Plunging profits at the two premier Wall Street investment banks sparked contrasting reactions from investors, who punished Goldman Sachs for a sharp fall in investment banking fees while rewarding Morgan Stanley’s push into more stable businesses.
The earnings further underscored the benefits of Morgan Stanley’s expansion into wealth and asset management under chief executive James Gorman. Goldman, however, remains heavily reliant on dealmaking and trading for its profits, businesses that are less valued by investors because of the unpredictable revenues.
Both Goldman and Morgan Stanley had investment banking fees fall almost 50 per cent, amid a dearth of mergers and new stock market listings. However, record wealth management revenues at Morgan Stanley helped to partly offset the declines.
That allowed Morgan Stanley to post fourth-quarter net earnings of $2.2bn, beating analysts’ estimates, whereas Goldman fell short of forecasts with $1.3bn in what chief executive David Solomon conceded was a “disappointing” performance.
Jason Goldberg, banking analyst at Barclays, said: “Clearly Morgan Stanley benefited from the ballast provided by both its wealth management and investment management business units.”
Morgan Stanley’s share price closed up almost 6 per cent in New York, while Goldman shares dropped 6.4 per cent. The S&P 500 was effectively unchanged.
Morgan Stanley’s price-to-book ratio, which compares a bank’s stock price against the value of its assets, is currently around 1.7 times, compared to 1.04 times for Goldman, according to Morningstar.
“It’s fair to say our business model was tested this year,” Gorman said on a call with analysts. “We focus on markets, we know best.”
Whereas Morgan Stanley has focused on acquisitions that bolstered its wealth management and asset management, one of the critical pillars of Goldman’s efforts to diversify has been its consumer banking business. But Solomon is now scaling back that effort following years of losses and investor unease.

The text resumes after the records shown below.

(** X5.  Single ownership makes the handles safe to use: in a state that
    satisfies it, reading through any live handle that is not empty is a
    valid read of its cell, and ending that handle releases the cell
    without a trap. *)
Theorem X5_single_owner_safe
    (p : platform) (f : frame) (w : world) (u : unique_ptr) (line : nat) :
  single_owner f w →
  in_scope f u →
  get u ≠ nullptr →
  (∃ v, store w !! get u = Some (Live v) ∧
     deref p line u w =
       Ok v (World (store w) (cout w)
               (events w ++ [EvLoad line (get u) Valid]))) ∧
  destroy u w =
    Ok () (World (<[get u := Released]> (store w)) (cout w)
             (events w ++ [EvDelete (get u)])).
Proof.
  intros [_ Hheld] Hu Hnn. specialize (Hheld u Hu Hnn).
  unfold is_live in Hheld.
  destruct (store w !! get u) as [[v|]|] eqn:Hcell; [|done..].
  split.
  - exists v. split; [done|]. unfold deref, load. by rewrite Hcell.
  - unfold destroy, delete_. rewrite decide_True by done.
    rewrite decide_False by done. by rewrite Hcell.
Qed.

Lemma single_owner_after_allocation :
  single_owner (Frame (Some (UniquePtr 4096)) None)
    (World (<[4096 := Live 67]> ∅) [] []).
Proof.
  split.
  - intros a. cbn [store]. rewrite is_live_insert.
    case_decide as Ha; [subst a; by intros _|].
    unfold is_live. by rewrite lookup_empty.
  - intros u [[= <-]|[=]] _. cbn [store get]. rewrite is_live_insert.
    by rewrite decide_True.
Qed.

Lemma X5_witness :
  single_owner (Frame (Some (UniquePtr 4096)) None)
    (World (<[4096 := Live 67]> ∅) [] []) ∧
  in_scope (Frame (Some (UniquePtr 4096)) None) (UniquePtr 4096) ∧
  get (UniquePtr 4096) ≠ nullptr ∧
  (∃ v, <[4096 := Live 67]> (∅ : heap) !! 4096 = Some (Live v) ∧
     deref plain 13 (UniquePtr 4096) (World (<[4096 := Live 67]> ∅) [] []) =
       Ok v (World (<[4096 := Live 67]> ∅) [] [EvLoad 13 4096 Valid])) ∧
  destroy (UniquePtr 4096) (World (<[4096 := Live 67]> ∅) [] []) =
    Ok () (World (<[4096 := Released]> (<[4096 := Live 67]> ∅)) []
             [EvDelete 4096]).
Proof.
  pose proof single_owner_after_allocation as Hinv.
  split; [exact Hinv|]. split; [by left|]. split; [done|].
  exact (X5_single_owner_safe plain (Frame (Some (UniquePtr 4096)) None)
           (World (<[4096 := Live 67]> ∅) [] []) (UniquePtr 4096) 13
           Hinv (or_introl eq_refl) ltac:(done)).
Defined.

(** X6.  After the transfer the source handle must not be read: from any
    state with single ownership, the read [*pointer1] of line 13 run after
    the move of line 16 is an invalid access at the null address.  The
    program only tests the source handle there, and reads the
    destination. *)
Theorem X6_read_of_moved_from_handle_invalid
    (p : platform) (f f' : frame) (w w' : world) :
  single_owner f w →
  line16 f w = Ok f' w' →
  ∃ why, why ≠ Valid ∧
    events (final_world (line12 p f' w')) =
      events w' ++ [EvLoad 13 nullptr why].
Proof.
  intros [Hlive _]. unfold line16. mred.
  destruct (pointer2 f); [done|]. destruct (pointer1 f) as [u1|]; [|done].
  intros [= <- <-]. unfold line12.
  pose proof (Hlive nullptr) as Hnull. unfold is_live in Hnull.
  destruct (store w !! nullptr) as [[v|]|] eqn:Hcell.
  - by destruct Hnull.
  - exists UseAfterRelease. split; [done|]. mrun_with Hcell.
    destruct (invalid_read p nullptr); by mred.
  - exists Unallocated. split; [done|]. mrun_with Hcell.
    destruct (invalid_read p nullptr); by mred.
Qed.

Lemma X6_witness :
  single_owner (Frame (Some (UniquePtr 4096)) None)
    (World (<[4096 := Live 67]> ∅) [] []) ∧
  line16 (Frame (Some (UniquePtr 4096)) None)
    (World (<[4096 := Live 67]> ∅) [] []) =
    Ok (Frame (Some (UniquePtr nullptr)) (Some (UniquePtr 4096)))
       (World (<[4096 := Live 67]> ∅) [] []) ∧
  ∃ why, why ≠ Valid ∧
    events (final_world
      (line12 plain (Frame (Some (UniquePtr nullptr)) (Some (UniquePtr 4096)))
         (World (<[4096 := Live 67]> ∅) [] []))) =
      [] ++ [EvLoad 13 nullptr why].
Proof.
  pose proof single_owner_after_allocation as Hinv.
  split; [exact Hinv|]. split; [reflexivity|].
  exact (X6_read_of_moved_from_handle_invalid plain
           (Frame (Some (UniquePtr 4096)) None) _
           (World (<[4096 := Live 67]> ∅) [] []) _ Hinv eq_refl).
Defined.

Lemma destroy_in_scope f w u :
  single_owner f w → in_scope f u → ∃ w', destroy u w = Ok () w'.
Proof.
  intros [_ Hheld] Hu. unfold destroy, delete_.
  destruct (decide (get u ≠ nullptr)) as [Hnn|]; [|by eexists].
  specialize (Hheld u Hu Hnn). unfold is_live in Hheld.
  rewrite decide_False by done.
  destruct (store w !! get u) as [[v|]|]; [by eexists|done..].
Qed.

(** X11.  Leaving the scope cleans up whatever the handles own: from any
    state with single ownership in which both handles are alive, the two
    destructors run without a trap, no handle is left, and no cell is left
    live. *)
Theorem X11_scope_exit_releases_everything
    (f : frame) (w : world) (u1 u2 : unique_ptr) :
  single_owner f w →
  pointer1 f = Some u1 →
  pointer2 f = Some u2 →
  ∃ w', exec scope_exit f w = Ok (Frame None None) w' ∧
    ∀ b, is_live (store w') b = false.
Proof.
  intros Hinv H1 H2.
  destruct (destroy_in_scope f w u2 Hinv) as [w1 Hd2]; [by right|].
  assert (Hstep2 : end_of_pointer2 f w = Ok (Frame (Some u1) None) w1).
  { unfold end_of_pointer2. rewrite H2, H1. unfold bind, var, ret.
    by rewrite Hd2. }
  pose proof (end_of_pointer2_preserves _ _ _ _ Hinv Hstep2) as Hinv1.
  destruct (destroy_in_scope _ w1 u1 Hinv1) as [w2 Hd1]; [by left|].
  assert (Hstep1 :
    end_of_pointer1 (Frame (Some u1) None) w1 = Ok (Frame None None) w2).
  { unfold end_of_pointer1. cbn [pointer1 pointer2]. unfold bind, var, ret.
    by rewrite Hd1. }
  pose proof (end_of_pointer1_preserves _ _ _ _ Hinv1 Hstep1) as [Hlive _].
  exists w2. split.
  - unfold scope_exit. cbn [exec]. unfold bind at 1. rewrite Hstep2.
    unfold bind at 1. by rewrite Hstep1.
  - intros b. destruct (is_live (store w2) b) eqn:Hb; [|done].
    by destruct (Hlive b Hb) as [_ Hown].
Qed.

Lemma X11_witness :
  single_owner (Frame (Some (UniquePtr nullptr)) (Some (UniquePtr 4096)))
    (World (<[4096 := Live 67]> ∅) [] []) ∧
  ∃ w', exec scope_exit
          (Frame (Some (UniquePtr nullptr)) (Some (UniquePtr 4096)))
          (World (<[4096 := Live 67]> ∅) [] []) = Ok (Frame None None) w' ∧
    ∀ b, is_live (store w') b = false.
Proof.
  pose proof
    (line16_preserves _ _ _ _ single_owner_after_allocation
       (eq_refl : line16 (Frame (Some (UniquePtr 4096)) None)
                    (World (<[4096 := Live 67]> ∅) [] []) = Ok _ _)) as Hinv.
  split; [exact Hinv|].
  exact (X11_scope_exit_releases_everything _ _
           (UniquePtr nullptr) (UniquePtr 4096) Hinv eq_refl eq_refl).
Defined.

End UniquePointerDemoLaws.

(** ** What the two programs share *)

Module BothPrograms.

(** X1.  When the allocation on line 9 fails, either program ends by the
    uncaught [std::bad_alloc] with nothing printed and the free store
    untouched; no statement after line 9 runs. *)
Theorem X1_allocation_failure (p : platform) :
  operator_new p ∅ = None →
  DanglingPointer.main p world0 = Uncaught bad_alloc world0 ∧
  UniquePointerDemo.main p world0 = Uncaught bad_alloc world0 ∧
  process_end (DanglingPointer.main p world0) = Aborted ∧
  process_end (UniquePointerDemo.main p world0) = Aborted.
Proof.
  intros Hnew.
  assert (Hd : DanglingPointer.main p world0 = Uncaught bad_alloc world0).
  { unfold DanglingPointer.main, DanglingPointer.body,
      DanglingPointer.before_release, DanglingPointer.line9,
      DanglingPointer.frame0, world0.
    cbn [app]. mrun_with Hnew. reflexivity. }
  assert (Hu : UniquePointerDemo.main p world0 = Uncaught bad_alloc world0).
  { unfold UniquePointerDemo.main, UniquePointerDemo.steps,
      UniquePointerDemo.body, UniquePointerDemo.line9,
      UniquePointerDemo.frame0, world0.
    cbn [app]. mrun_with Hnew. reflexivity. }
  by rewrite Hd, Hu.
Qed.

Lemma X1_witness :
  operator_new (Platform (λ _, None) (λ _, None)) ∅ = None ∧
  DanglingPointer.main (Platform (λ _, None) (λ _, None)) world0 =
    Uncaught bad_alloc world0 ∧
  UniquePointerDemo.main (Platform (λ _, None) (λ _, None)) world0 =
    Uncaught bad_alloc world0 ∧
  process_end (DanglingPointer.main (Platform (λ _, None) (λ _, None)) world0)
    = Aborted ∧
  process_end (UniquePointerDemo.main (Platform (λ _, None) (λ _, None)) world0)
    = Aborted.
Proof.
  split; [reflexivity|].
  exact (X1_allocation_failure (Platform (λ _, None) (λ _, None)) eq_refl).
Defined.

(** X9.  The output statements only print: in every state, whenever one
    of them completes, the local variables and the free store are as they
    were before. *)
Theorem X9_output_statements_read_only (p : platform) :
  (∀ f w f' w', DanglingPointer.line13 p f w = Ok f' w' →
     f' = f ∧ store w' = store w) ∧
  (∀ f w f' w', DanglingPointer.line24 p f w = Ok f' w' →
     f' = f ∧ store w' = store w) ∧
  (∀ f w f' w', UniquePointerDemo.line12 p f w = Ok f' w' →
     f' = f ∧ store w' = store w) ∧
  (∀ f w f' w', UniquePointerDemo.line18 f w = Ok f' w' →
     f' = f ∧ store w' = store w) ∧
  (∀ f w f' w', UniquePointerDemo.line22 p f w = Ok f' w' →
     f' = f ∧ store w' = store w).
Proof.
  split; [|split; [|split; [|split]]].
  - intros f w f' w'. unfold DanglingPointer.line13. mred_ops.
    destruct (DanglingPointer.pointer1 f) as [q1|]; [|done]. cbv beta iota.
    destruct (decide (q1 ≠ nullptr)); [|by intros [= <- <-]]. mred_ops.
    match goal with |- context [load p 15 q1 ?w0] =>
      destruct (load p 15 q1 w0) as [v1 w1| |] eqn:E1; [|done..] end.
    apply UniquePointerDemoSpec.load_store in E1. cbn [store] in E1. mred_ops.
    destruct (DanglingPointer.pointer2 f) as [q2|]; [|done]. mred_ops.
    match goal with |- context [load p 16 q2 ?w0] =>
      destruct (load p 16 q2 w0) as [v2 w2| |] eqn:E2; [|done..] end.
    apply UniquePointerDemoSpec.load_store in E2. cbn [store] in E2.
    intros [= <- <-]. cbn [store]. by rewrite E2.
  - intros f w f' w'. unfold DanglingPointer.line24. mred_ops.
    destruct (DanglingPointer.pointer2 f) as [q2|]; [|done]. mred_ops.
    match goal with |- context [load p 25 q2 ?w0] =>
      destruct (load p 25 q2 w0) as [v w1| |] eqn:E; [|done..] end.
    apply UniquePointerDemoSpec.load_store in E. cbn [store] in E. by intros [= <- <-].
  - apply UniquePointerDemoSpec.line12_silent.
  - apply UniquePointerDemoSpec.line18_silent.
  - apply UniquePointerDemoSpec.line22_silent.
Qed.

Solomon admitted Goldman had “tried to do too much too quickly” in retail banking following its first foray into the business in 2016 under previous chief executive Lloyd Blankfein.
Part of Goldman’s consumer business is being folded in to a newly formed “Platform Solutions” division that suffered a pre-tax fourth-quarter loss of $778mn, largely because of provisions to cover potential losses on loans Goldman has made to consumer customers.
In what some analysts took as a reference to Goldman, Morgan Stanley’s earnings presentation listed unsecured consumer credit on a list of “What We Don’t Like to Own”.
“It’s very clear that Morgan Stanley just has a lot more durability in its model,” said Christian Bolu, research analyst at Autonomous Research. “It’s something that Goldman is aspiring to but they clearly haven’t gotten there yet.”
Goldman is now doubling down on its asset and wealth management business in the hope that this can replicate the kind of recurring earnings that Morgan Stanley is generating.
“Our number-one priority for asset and wealth management is to grow our management fees. That’s the durability, that’s the predictability,” Goldman chief financial officer Denis Coleman told the Financial Times.
Part of that will be achieved by reducing Goldman’s so-called on-balance sheet investments, a remnant of the era when the bank would wager its own capital for investments. That business can generate lucrative profits in good years but can also force the bank into painful losses, such as $660mn in losses from stock market investments in the fourth quarter.
Goldman is working to sell these on-balance sheet investments while also raising outside funds to invest.
The disappointing few months for Goldman is being felt across the bank, with the company earlier this month cutting about 3,200 employees, roughly 6 per cent of its workforce, as well as embarking on a wide-ranging cost-cutting program. By contrast, Morgan Stanley cut headcount by 1,800 in December and has no plans for more dismissals, the bank said on Tuesday.
Morgan Stanley is holding extra capital above regulatory requirements that would allow it to make further investments if the right opportunity comes along, Gorman said.
“We’re not of the view that we’re heading into a dark period,” Gorman added. “We want to make sure we’re positioned for growth. This thing will turn, M&A [and] underwriting will come back, I’m positive of it. So we want to be well positioned for it.”